Au deuxième congrès de l’Union sacrée de la nation, Félix Tshisekedi use d’un ton martial pour galvaniser sa base !

 Au deuxième congrès de l’Union sacrée de la nation, Félix Tshisekedi use d’un ton martial pour galvaniser sa base !

Le discours de Félix Tshisekedi au deuxième congrès de l’Union sacrée de la nation a été dense, mais plusieurs points forts ont marqué les esprits et méritent qu’on s’y attarde. C’est notamment le cas de la ligne rouge à ne pas franchir sur le dialogue national. Ce qui frappe d’abord, c’est la fermeté du discours du président sur la question du dialogue quand il a clairement affirmé qu’il n’y aura jamais de dialogue en dehors de sa propre initiative, rejetant toute médiation extérieure, même bien intentionnée.

Plus est, il insiste sur un dialogue exclusivement congolais, entre ceux qui veulent reconstruire le pays et non ceux qu’il qualifie de “inféodés au diktat des pays voisins”. Tout un message.

Cette posture souverainiste, pour d’aucuns, vise à affirmer l’autorité présidentielle mais elle soulève aussi des interrogations : peut-on réellement bâtir un dialogue inclusif si l’initiative est verrouillée au sommet ? Certains y voient un risque de marginalisation des voix critiques.

Dénonçant avec virulence des “ennemis de l’intérieur” comme il les appelés, Tshisekedi promet de « combattre jusqu’à la dernière énergie » les Congolais qui, selon lui, collaborent avec des puissances étrangères pour nuire à leurs compatriotes.

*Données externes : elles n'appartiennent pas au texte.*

(** C5.  In [trace_complete_chain] every mode of a variable is traced from
    the same visited set, the ancestors of the branch: the chain of [v] is
    its head followed by what each mode contributes on its own, and a
    target [t] that is indexed and is not an ancestor is traced in every
    mode that aliases it (its own link heads the contribution), so a
    variable met once in each of two sibling branches is not cut as a
    cycle.  The validator makes no copy: a call adds to the one set it is
    given and hands that same set to the call on the alias target, so the
    set the caller holds afterwards contains [t] too, and a resolution of
    the other mode made on it is answered [CIRCULAR].  Its resolutions are
    independent only because each call with the default [visited] starts
    from its own empty set: when two modes of [v] alias the same [t] and
    [t] holds a colour in both, both resolutions pass through [t] and
    succeed. *)
Theorem sibling_branches_independent
    (tidx : gmap string DeepTrace.indexed_variable)
    (idx : gmap string variable)
    (v t m1 m2 : string) (visited : gset string)
    (tvar : DeepTrace.indexed_variable) (ttarget : DeepTrace.indexed_variable)
    (var target : variable) (c1 c2 : color) :
  tidx !! v = Some tvar → v ∉ visited →
  tidx !! t = Some ttarget → t ∉ ({[v]} ∪ visited : gset string) →
  idx !! v = Some var → idx !! t = Some target → v ≠ t →
  Py.contains "/" t = false →
  Py.dict_get m1 (valuesByMode var) = Some (VariableAlias t) →
  Py.dict_get m2 (valuesByMode var) = Some (VariableAlias t) →
  Py.dict_get m1 (valuesByMode target) = Some (Direct c1) →
  Py.dict_get m2 (valuesByMode target) = Some (Direct c2) →
  (∃ vals, ∀ fuel, size tidx < fuel →
     DeepTrace.trace_complete_chain fuel v tidx visited
     = Some (DeepTrace.Link v (v_name (DeepTrace.iv_var tvar))
               (DeepTrace.iv_collection_name tvar)
               (DeepTrace.iv_collection_id tvar)
               (resolvedType (DeepTrace.iv_var tvar)) vals
             :: flat_map (branch tidx ({[v]} ∪ visited) tvar)
                  (DeepTrace.iv_modes tvar)))
  ∧ (∃ vals rest,
       trace_of tidx ({[v]} ∪ visited) t
       = DeepTrace.Link t (v_name (DeepTrace.iv_var ttarget))
           (DeepTrace.iv_collection_name ttarget)
           (DeepTrace.iv_collection_id ttarget)
           (resolvedType (DeepTrace.iv_var ttarget)) vals
         :: rest)
  ∧ AliasValidator.resolve idx v m1 = (true, Some c1, [v_name var; v_name target])
  ∧ AliasValidator.resolve idx v m2 = (true, Some c2, [v_name var; v_name target])
  ∧ (∀ fuel,
       AliasValidator.resolve_alias_chain (S (S fuel)) idx v m1 ∅
       = Some ((true, Some c1, [v_name var; v_name target]),
               {[t]} ∪ ({[v]} ∪ ∅))
       ∧ AliasValidator.resolve_alias_chain (S (S fuel)) idx v m2
           ({[t]} ∪ ({[v]} ∪ ∅))
         = Some ((false, None, ["CIRCULAR: " +:+ v]), {[t]} ∪ ({[v]} ∪ ∅))).
Proof.
  intros Htv Hv Htt Ht Hiv Hit Hne Hext Hm1 Hm2 Hc1 Hc2.
  split; [by apply trace_head_and_branches|].
  assert (Hshared : ∀ fuel,
            AliasValidator.resolve_alias_chain (S (S fuel)) idx v m1 ∅
            = Some ((true, Some c1, [v_name var; v_name target]),
                    {[t]} ∪ ({[v]} ∪ ∅))
            ∧ AliasValidator.resolve_alias_chain (S (S fuel)) idx v m2
                ({[t]} ∪ ({[v]} ∪ ∅))
              = Some ((false, None, ["CIRCULAR: " +:+ v]),
                      {[t]} ∪ ({[v]} ∪ ∅))).
  { intros fuel. split.
    - cbn [AliasValidator.resolve_alias_chain].
      rewrite decide_False by apply not_elem_of_empty.
      rewrite Hiv, Hm1, Hext.
      rewrite decide_False.
      2:{ rewrite elem_of_union, elem_of_singleton.
          intros [?|Hin]; [done|]. by apply not_elem_of_empty in Hin. }
      by rewrite Hit, Hc1.
    - cbn [AliasValidator.resolve_alias_chain].
      rewrite decide_True; [done|].
      apply elem_of_union. right. apply elem_of_union. left.
      by apply elem_of_singleton. }
  split.
  - destruct (trace_head_and_branches tidx t ({[v]} ∪ visited) ttarget Htt Ht)
      as [vals Hrun].
    exists vals. eexists.
    pose proof (Hrun (S (size tidx)) ltac:(lia)) as Hone.
    unfold trace_of. rewrite Hone. reflexivity.
  - assert (Hres : ∀ m c,
              Py.dict_get m (valuesByMode var) = Some (VariableAlias t) →
              Py.dict_get m (valuesByMode target) = Some (Direct c) →
              AliasValidator.resolve idx v m
              = (true, Some c, [v_name var; v_name target])).
    { intros m c Hm Hc.
      destruct (resolve_spec idx v m) as [vis Hspec].
      pose proof (Hspec (S (S (size idx))) ltac:(lia)) as Hrun.
      cbn [AliasValidator.resolve_alias_chain] in Hrun.
      rewrite decide_False in Hrun by apply not_elem_of_empty.
      rewrite Hiv, Hm, Hext in Hrun.
      rewrite decide_False in Hrun.
      2:{ rewrite elem_of_union, elem_of_singleton.
          intros [?|Hin]; [done|]. by apply not_elem_of_empty in Hin. }
      rewrite Hit, Hc in Hrun. simpl in Hrun. by injection Hrun as <-. }
    split; [by apply Hres|]. split; [by apply Hres|]. exact Hshared.
Qed.
(** C1: [run] returns an event exactly when the iteration from
    [start_state] reaches a state and event without transition, and what it
    returns is that event, the first one without a transition. *)
Theorem FiniteStateMachine_run_iteration
    (prog : program) (h : heap) (self : ref) (name start : value)
    (ts : list Transition) (h' : heap) (ev : value) :
  h !! self = Some (OFsm name start ts) →
  (∃ fuel, FiniteStateMachine_run prog fuel h self = Ret (h', ev)) ↔
  (∃ taken, iteration prog self h start taken h' ev).
Proof.
  intros Hself. unfold FiniteStateMachine_run. split.
  - intros [[|f] Hrun]; simpl in Hrun; [done|].
    rewrite Hself in Hrun. by apply run_loop_iteration in Hrun.
  - intros [taken (f & n & Hl)%iteration_run_loop].
    exists (S (f `max` n)). simpl. rewrite Hself.
    eapply run_loop_mono; [| |exact Hl]; [|lia].
    intros h0 v0 y. apply State_run_mono. lia.
Qed.

Lemma Transition_apply_next (prog : program) (t : Transition)
    (h h' : heap) (v : value) :
  Transition_apply prog t h = Ret (h', v) → v = next_state t.
Proof.
  unfold Transition_apply. destruct (_update t); try done.
  - by intros [= _ <-].
  - destruct (fn_call _ _ _ _); simpl; try done. by intros [= _ <-].
Qed.

(** Whatever consumer code preserves, [run] preserves: the engine writes
    nothing to the heap itself. *)
Lemma State_run_invariant (prog : program) (I : heap → Prop) :
  (∀ c h r h' e, I h → cls_run prog c h r = Ret (h', e) → I h') →
  (∀ f h args h', I h → fn_call prog f h args = Ret h' → I h') →
  ∀ fuel h v h' e, I h → State_run prog fuel h v = Ret (h', e) → I h'.
Proof.
  intros Hrun Hcall.
  assert (∀ t h h' v, I h → Transition_apply prog t h = Ret (h', v) → I h')
    as Happly.
  { intros t h h' v Hh. unfold Transition_apply.
    destruct (_update t) as [| | | |f]; try done.
    - by intros [= <- _].
    - destruct (fn_call prog f h _) as [h1| |] eqn:Hf; simpl; try done.
      intros [= <- _]. eauto. }
  induction fuel as [|f IH]; intros h v h' e Hh; simpl; [done|].
  destruct v as [| | |r|]; try done.
  destruct (h !! r) as [[c attrs|name start ts|t]|]; try done.
  - eauto.
  - clear name ts. generalize f at 2. intros n. revert h start Hh.
    induction n as [|n IHn]; intros h cur Hh; simpl; [done|].
    destruct (State_run prog f h cur) as [[h1 e1]| |] eqn:Hr;
      simpl; try done.
    apply IH in Hr; [|done].
    destruct (FiniteStateMachine_transition h1 r cur e1) as [[t|]| |];
      simpl; try done.
    + destruct (Transition_apply prog t h1) as [[h2 nxt]| |] eqn:Ha;
        simpl; try done.
      apply IHn. eauto.
    + by intros [= <- _].
Qed.

(** C10: when the consumer's [run] methods and update functions write to
    consumer state objects only, so does [run]: the machine's name, start
    state and transition list are what they were, and a later run starts
    from the same start state over the same transitions. *)
Theorem FiniteStateMachine_run_frame
    (prog : program) (fuel : nat) (h : heap) (self : ref)
    (name start : value) (ts : list Transition) (h' : heap) (ev : value) :
  (∀ c h0 r h1 e, cls_run prog c h0 r = Ret (h1, e) →
                  writes_states_only h0 h1) →
  (∀ f h0 args h1, fn_call prog f h0 args = Ret h1 →
                   writes_states_only h0 h1) →
  h !! self = Some (OFsm name start ts) →
  FiniteStateMachine_run prog fuel h self = Ret (h', ev) →
  writes_states_only h h' ∧
  h' !! self = Some (OFsm name start ts) ∧
  (∀ state e, FiniteStateMachine_transition h' self state e =
              FiniteStateMachine_transition h self state e) ∧
  (∀ f, FiniteStateMachine_run prog (S f) h' self =
        run_loop prog (State_run prog f) f h' self start).
Proof.
  intros Hrun Hcall Hself Hret.
  assert (writes_states_only h h') as Hframe.
  { intros r o Hr Ho.
    eapply (State_run_invariant prog (λ h0, h0 !! r = Some o));
      [| |exact Hr|exact Hret].
    - intros c h0 r0 h1 e Hr0 Hc. by eapply Hrun.
    - intros f h0 args h1 Hr0 Hc. by eapply Hcall. }
  assert (h' !! self = Some (OFsm name start ts)) as Hself'.
  { by apply Hframe. }
  split_and!; [done | done | |].
  - intros state e. unfold FiniteStateMachine_transition.
    by rewrite Hself, Hself'.
  - intros f. unfold FiniteStateMachine_run. simpl. by rewrite Hself'.
Qed.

Il les accuse de retarder le développement du pays, favoriser le pillage des ressources naturelles, et saboter les efforts de redressement économique.

Ce ton martial, a-t-on entendu dans les commentaires, vise à galvaniser sa base, mais il polarise aussi le débat politique. Qui décide de qui est “inféodé” ? Et comment éviter que cette rhétorique serve à disqualifier l’opposition ?

Une feuille de route religieuse mise à distance

Le moins que l’on puisse dire, c’est que ce discours intervient juste après la publication d’une feuille de route par les confessions religieuses (CENCO, ECC, etc.), proposant un mois de la paix avec cultes œcuméniques, un dialogue d’experts pour poser les bases techniques, un dialogue politique réunissant majorité, opposition et société civile et une conférence internationale sur la paix dans la région des Grands Lacs.

S’il est vrai que Tshisekedi ne rejette pas cette initiative, mais il est aussi vrai qu’il la recadre fermement en faisant savoir qu’elle ne peut aboutir que si elle s’inscrit dans sa propre vision du dialogue.

Pour bon nombre d’analystes, le ton du président Tshisekedi au conclave de l’Union sacrée n’était pas simplement solennel, il était aussi stratégique et presque accusatoire.

Dans ce contexte, certaines figures de l’opposition comme Joseph Kabila, Moïse Katumbi ou Franck Diongo se retrouvent clairement dans le viseur politique et doivent avoir de soucis à se faire.

Même s’il ne les cite pas directement, plusieurs indices laissent penser que le président vise Kabila, dont les réseaux restent puissants, et qui est soupçonné par certains de manœuvrer en coulisses pour favoriser un dialogue international, ce que Tshisekedi rejette catégoriquement.

Tandis que Katumbi peut être concerné pour avoir récemment réaffirmé sa propre “ligne rouge” : ni soutien au M23, ni rapprochement avec le régime actuel. Il se positionne comme un opposant ferme, ce qui le place en porte-à-faux avec l’appel de Tshisekedi à l’unité nationale sous sa bannière.

Franck Diongo, quand à lui, a toujours été très critique vis-à-vis du pouvoir, et favorable à un dialogue inclusif avec médiation extérieure, une posture que Tshisekedi qualifie de “soumission au diktat des pays voisins”.

Une stratégie de verrouillage

Pour un diplomate qui a requis l’anonymat, le discours de Tshisekedi s’inscrit dans une logique plus large : verrouiller l’Union sacrée comme seule plateforme légitime, écarter les initiatives parallèles comme celle des Églises ou des facilitateurs internationaux, délégitimer les opposants en les assimilant à des “agents de l’étranger” ou à des saboteurs de la souveraineté nationale.